# EXERCISE
Given the entries that follow, write out exactly the lines starting at the one containing "[ClientTransport.ts], [ServerRegistry.ts], [common.ts]" and ending at the one containing "From S2P Require Import JsMap.", both ends included, and only those.

[Items from a data source]
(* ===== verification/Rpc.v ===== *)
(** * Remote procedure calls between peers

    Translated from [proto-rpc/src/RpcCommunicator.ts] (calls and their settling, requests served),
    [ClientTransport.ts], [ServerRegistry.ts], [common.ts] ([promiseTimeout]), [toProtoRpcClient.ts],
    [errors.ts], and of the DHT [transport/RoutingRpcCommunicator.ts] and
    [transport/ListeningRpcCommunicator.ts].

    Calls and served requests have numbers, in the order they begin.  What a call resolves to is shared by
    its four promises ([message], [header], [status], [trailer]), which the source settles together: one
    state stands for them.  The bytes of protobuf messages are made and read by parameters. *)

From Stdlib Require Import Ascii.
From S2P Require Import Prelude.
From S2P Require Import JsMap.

--

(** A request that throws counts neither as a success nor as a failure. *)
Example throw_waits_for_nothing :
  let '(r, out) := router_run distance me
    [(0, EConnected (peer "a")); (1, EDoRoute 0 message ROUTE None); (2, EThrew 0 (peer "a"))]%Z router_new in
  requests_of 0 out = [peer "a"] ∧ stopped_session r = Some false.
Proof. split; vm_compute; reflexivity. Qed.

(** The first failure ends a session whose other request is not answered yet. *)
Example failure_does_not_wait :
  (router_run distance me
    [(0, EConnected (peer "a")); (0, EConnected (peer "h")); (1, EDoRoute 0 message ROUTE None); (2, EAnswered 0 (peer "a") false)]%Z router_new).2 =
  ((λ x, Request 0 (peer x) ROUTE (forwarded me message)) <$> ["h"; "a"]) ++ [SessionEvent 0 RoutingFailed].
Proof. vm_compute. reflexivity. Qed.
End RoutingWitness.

# RESULT
    [ClientTransport.ts], [ServerRegistry.ts], [common.ts] ([promiseTimeout]), [toProtoRpcClient.ts],
    [errors.ts], and of the DHT [transport/RoutingRpcCommunicator.ts] and
    [transport/ListeningRpcCommunicator.ts].

    Calls and served requests have numbers, in the order they begin.  What a call resolves to is shared by
    its four promises ([message], [header], [status], [trailer]), which the source settles together: one
    state stands for them.  The bytes of protobuf messages are made and read by parameters. *)

From Stdlib Require Import Ascii.
From S2P Require Import Prelude.
From S2P Require Import JsMap.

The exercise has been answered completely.